Last week, news outlets began reporting that an alarmingly large iceberg had drifted close to Innaarsuit, a village of about 170 people on Greenland’s west coast. Folks were concerned the iceberg could crack apart and generate a dangerous tsunami wave, a fear stoked by memories of last summer, when a freak tsunami wave flooded the western Greenland village of Nuugaatsiaq, killing four people.
By Friday, state broadcaster KNR reported that folks in a “danger zone” had been evacuated. Meanwhile, photos and video footage of the ‘berg were going viral far beyond Greenland’s icy shores because, well, just take a look:
Denise Holland, a researcher at New York University who has been organizing field campaigns to Greenland for nearly a decade, said that icebergs such as this one “can be extremely unstable.”

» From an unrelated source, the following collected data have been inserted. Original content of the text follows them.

Lemma slook_fuel f f' c key : (length key < f)%nat -> (length key < f')%nat -> slook_f f c key = slook_f f' c key.
Proof.
  revert f' c key. induction f as [|f IH]; intros [|f'] c key Hf Hf'; try lia. simpl.
  destruct (strip false (sn_key c) key) as [[[|k r]|]|] eqn:E; try done.
  apply strip_Some in E. subst key. rewrite length_app in *. simpl in *.
  destruct (kid (sn_blk c) k); [|done]. apply IH; lia.
Qed.

(** What a node holds under the keys that start with its own key. *)
Definition below_key b (data : option V) r : option V :=
  match r with [] => data | k :: r => kid b k ≫= fun c => slook c r end.

Lemma slook_app c r : slook c (sn_key c ++ r) = below_key (sn_blk c) (sn_data c) r.
Proof.
  unfold slook. cbn [slook_f]. rewrite strip_app. destruct r as [|k r]; [done|]. simpl.
  destruct (kid (sn_blk c) k); [|done]. apply slook_fuel; [rewrite length_app; simpl; lia|lia].
Qed.

Lemma slook_other c key : (forall r, key <> sn_key c ++ r) -> slook c key = None.
Proof.
  intros Hk. unfold slook. cbn [slook_f].
  destruct (strip_view (sn_key c) key) as [(r & -> & _)|[-> _]]; [by destruct (Hk r)|done].
Qed.

(** Two nodes agree on all keys when they agree behind a common prefix of theirs. *)
Lemma slook_split c p q :
  sn_key c = p ++ q -> forall key, slook c key <> None -> exists r, key = p ++ r.
Proof.
  intros E key Hk. destruct (strip_view (sn_key c) key) as [(r & -> & _)|[_ Hno]].
  - exists (q ++ r). by rewrite E, app_assoc.
  - by rewrite slook_other in Hk.
Qed.

(** ** Well-formed trees *)

Inductive swf : node -> Prop :=
  | swf_intro b size key data :
      key_ok key -> bok b -> size = count b -> (forall k c, kid b k = Some c -> swf c) ->
      swf (SNode b size key data).

Definition bwf b : Prop := bok b /\ forall k c, kid b k = Some c -> swf c.

Lemma swf_inv c : swf c -> key_ok (sn_key c) /\ bwf (sn_blk c) /\ sn_size c = count (sn_blk c).
Proof. destruct 1. by split_and!. Qed.

Lemma swf_make b size key data : key_ok key -> bwf b -> size = count b -> swf (SNode b size key data).
Proof. intros ? [? ?] ?. by constructor. Qed.

Lemma bwf_empty : bwf empty_block.
Proof. split; [done|]. intros k c Hk. by rewrite kid_nodes in Hk. Qed.

Lemma swf_leaf key data : key_ok key -> swf (SNode empty_block 0 key data).
Proof. intros. by apply swf_make; [|apply bwf_empty|]. Qed.

Lemma bwf_grown b b' k : bwf b -> grown b b' k -> bwf b'.
Proof. intros [_ Hc] (Hb & _ & _ & _ & Hk). split; [done|]. intros k' c. rewrite Hk. apply Hc. Qed.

“If they roll or break apart, they can cause great hardship and possible loss of life for the residents of the village,” Holland told Earther via email. “One main way in or out of Innaarsuit is by boat, and this iceberg will undoubtedly also be a logistical nightmare for those trying to move around.”
Things have been looking up since the weekend, when KNR reports that the iceberg drifted about 500-600 meters further north, causing authorities to lift evacuation orders. But according to KNR, a new danger zone includes the village’s power plant, so Innaarsuit isn’t quite out of the woods yet.
On Tuesday, the European Space Agency released a satellite image snapped by Sentinel-2A on July 9 that offers another striking visual of the village’s predicament. The ‘berg, which ESA says weighs approximately 10 million tons, looms large over the village, which wouldn’t even be visible if the space agency didn’t helpfully circle it in red.
Icebergs have always posed a risk to folks living in the far north. But in our current era of rapid climate change, events like this are a stark reminder of how changing ice conditions uniquely threaten the people of the Arctic.
As global temperatures rise, Arctic sea ice is vanishing. Greenland is also losing a tremendous amount of ice as some of its largest coastal glaciers accelerate toward the sea. Changes to ice are disrupting Arctic shipping and affecting subsistence hunting traditions that have sustained villages for generations.
Calving events that produce large, dangerous icebergs also seem to be happening more and more. Last month, Holland captured video footage of an iceberg roughly the size of lower Manhattan breaking off Helheim Glacier on Greenland’s east coast.